Your assignment: Take the material below from its first line through the line containing "FieldError => Some MytableError" and, please, write those lines again exactly.
|---|
(** ** Exceptions ([mytable/errors.py] and the built-in ones the code can raise) *)

Inductive error : Type :=
  (* mytable.errors *)
  | MytableError | StructError | NotFoundError | IdError
  | FieldError | NoFieldError | ValidationError
  | InvalidLengthError | TooLongError
  (* raised by the interpreter and its library *)
  | StructPackError          (* struct.error *)
  | TypeError | AttributeError | KeyError
  | OSError                  (* seek to a negative offset *)
  | ZeroDivisionError
  | UnicodeEncodeError | UnicodeDecodeError.

(** [parent e] is the direct base class of [e] among the library's errors. *)
Definition parent (e : error) : option error :=
  match e with
  | StructError | FieldError => Some MytableError
  | NotFoundError | IdError => Some StructError
  | NoFieldError | ValidationError => Some FieldError
  | InvalidLengthError => Some ValidationError
  | TooLongError => Some InvalidLengthError
  | _ => None
  end.

Global Instance error_eq_dec : EqDecision error.
Proof. solve_decision. Defined.

(** [issubclass(e, base)]; the chain of base classes of a library error
    has at most four links. *)
Fixpoint climbs (links : nat) (e base : error) : bool :=
  bool_decide (e = base)
  || match links, parent e with
     | S links', Some p => climbs links' p base
     | _, _ => false
     end.

Definition issubclass (e base : error) : bool := climbs 4 e base.

Inductive result (A : Type) : Type :=
  | Ok (a : A)
  | Raise (e : error).
Arguments Ok {A} a.
Arguments Raise {A} e.

Global Instance result_ret : MRet result := λ A a, Ok a.
Global Instance result_bind : MBind result := λ A B k r,
  match r with Ok a => k a | Raise e => Raise e end.

Global Instance result_fmap : FMap result := λ A B f r,
  match r with Ok a => Ok (f a) | Raise e => Raise e end.

Definition is_ok {A} (r : result A) : bool :=
  match r with Ok _ => true | Raise _ => false end.

(** ** The state-and-exception monad

    [M S A] is a computation over a mutable state [S] that returns an [A]
    or raises.  An exception leaves the state as it was when it was
    raised: nothing is rolled back. *)

Definition M (S A : Type) : Type := S → result A * S.

Global Instance M_ret {S} : MRet (M S) := λ A a s, (Ok a, s).
Global Instance M_bind {S} : MBind (M S) := λ A B k m s,
  match m s with
  | (Ok a, s') => k a s'
  | (Raise e, s') => (Raise e, s')
  end.

Definition raise {S A} (e : error) : M S A := λ s, (Raise e, s).
Definition lift {S A} (r : result A) : M S A := λ s, (r, s).
Definition gets {S A} (f : S → A) : M S A := λ s, (Ok (f s), s).
Definition modify {S} (f : S → S) : M S unit := λ s, (Ok tt, f s).

(** Run a computation on one component of a pair of states. *)
Definition on_fst {S1 S2 A} (m : M S1 A) : M (S1 * S2) A := λ s,
  let '(r, s1) := m s.1 in (r, (s1, s.2)).
Definition on_snd {S1 S2 A} (m : M S2 A) : M (S1 * S2) A := λ s,
  let '(r, s2) := m s.2 in (r, (s.1, s2)).

(** ** Generators

    A generator object is a state [G] of its own next to the state [S]
    its body works on; [next(gen)] is a computation on the two that
    returns [None] for [StopIteration].  Nothing runs when the generator
    is created. *)

(** A generator whose body raises is finished: the exception goes to
    the caller of [next] and the generator is left in the state [done]. *)
Definition closing {G S A} (done : G) (m : M (G * S) A) : M (G * S) A := λ s,
  match m s with
  | (Raise e, (_, s')) => (Raise e, (done, s'))
  | r => r
  end.

(** [yield from] and [for x in inner]: one step of the inner generator
    [g], whose state is kept as [wrap g]; when the inner generator is
    exhausted the outer one goes to [done]. *)
Definition delegate {G G' S A} (wrap : G → G') (done : G')
    (next : M (G * S) (option A)) (g : G) : M (G' * S) (option A) := λ s,
  match next (g, s.2) with
  | (Ok (Some a), (g', s')) => (Ok (Some a), (wrap g', s'))
  | (Ok None, (_, s')) => (Ok None, (done, s'))
  | (Raise e, (_, s')) => (Raise e, (done, s'))
  end.

(** [list(gen)]: call [next] until it is exhausted.  The answer is
    [None] if [fuel] calls were not enough. *)
Fixpoint drain {S A} (next : M S (option A)) (fuel : nat) : M S (option (list A)) :=
  match fuel with
  | O => mret None
  | S fuel' =>
      o ← next;
      match o with
      | None => mret (Some [])
      | Some a => rest ← drain next fuel'; mret (cons a <$> rest)
      end
  end.

(** ** Bytes and machine integers (Python's [struct] module) *)

Global Instance byte_eq_dec : EqDecision byte := Byte.byte_eq_dec.

Definition Z_of_byte (b : byte) : Z := Z.of_N (Byte.to_N b).

(** The byte of value [z mod 256]. *)
Definition byte_of_Z (z : Z) : byte :=
  match Byte.of_N (Z.to_N (z mod 256)) with
  | Some b => b
  | None => x00
  end.

(** [be_bytes w z]: the [w] low-order bytes of [z], most significant first. *)
Fixpoint be_bytes (w : nat) (z : Z) : list byte :=
  match w with
  | O => []
  | S w' => be_bytes w' (z / 256) ++ [byte_of_Z z]
  end.

(** The unsigned integer a byte string denotes, most significant byte first. *)
Definition be_value (bs : list byte) : Z :=
  fold_left (λ acc b, acc * 256 + Z_of_byte b) bs 0.

(** ** Python values

    The objects a record attribute can hold in the embedding: [None],
    booleans, integers, strings and byte strings. *)

Inductive value : Type :=
  | VNone
  | VBool (b : bool)
  | VInt (z : Z)
  | VStr (s : list N)
  | VBytes (bs : list byte).

Global Instance value_eq_dec : EqDecision value.
Proof. solve_decision. Defined.

(** The integer a value stands for where Python wants an [int]. *)
Definition as_int (v : value) : option Z :=
  match v with
  | VInt z => Some z
  | VBool b => Some (if b then 1 else 0)
  | _ => None
  end.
|---|
Problem solution:
(** ** Exceptions ([mytable/errors.py] and the built-in ones the code can raise) *)

Inductive error : Type :=
  (* mytable.errors *)
  | MytableError | StructError | NotFoundError | IdError
  | FieldError | NoFieldError | ValidationError
  | InvalidLengthError | TooLongError
  (* raised by the interpreter and its library *)
  | StructPackError          (* struct.error *)
  | TypeError | AttributeError | KeyError
  | OSError                  (* seek to a negative offset *)
  | ZeroDivisionError
  | UnicodeEncodeError | UnicodeDecodeError.

(** [parent e] is the direct base class of [e] among the library's errors. *)
Definition parent (e : error) : option error :=
  match e with
  | StructError | FieldError => Some MytableError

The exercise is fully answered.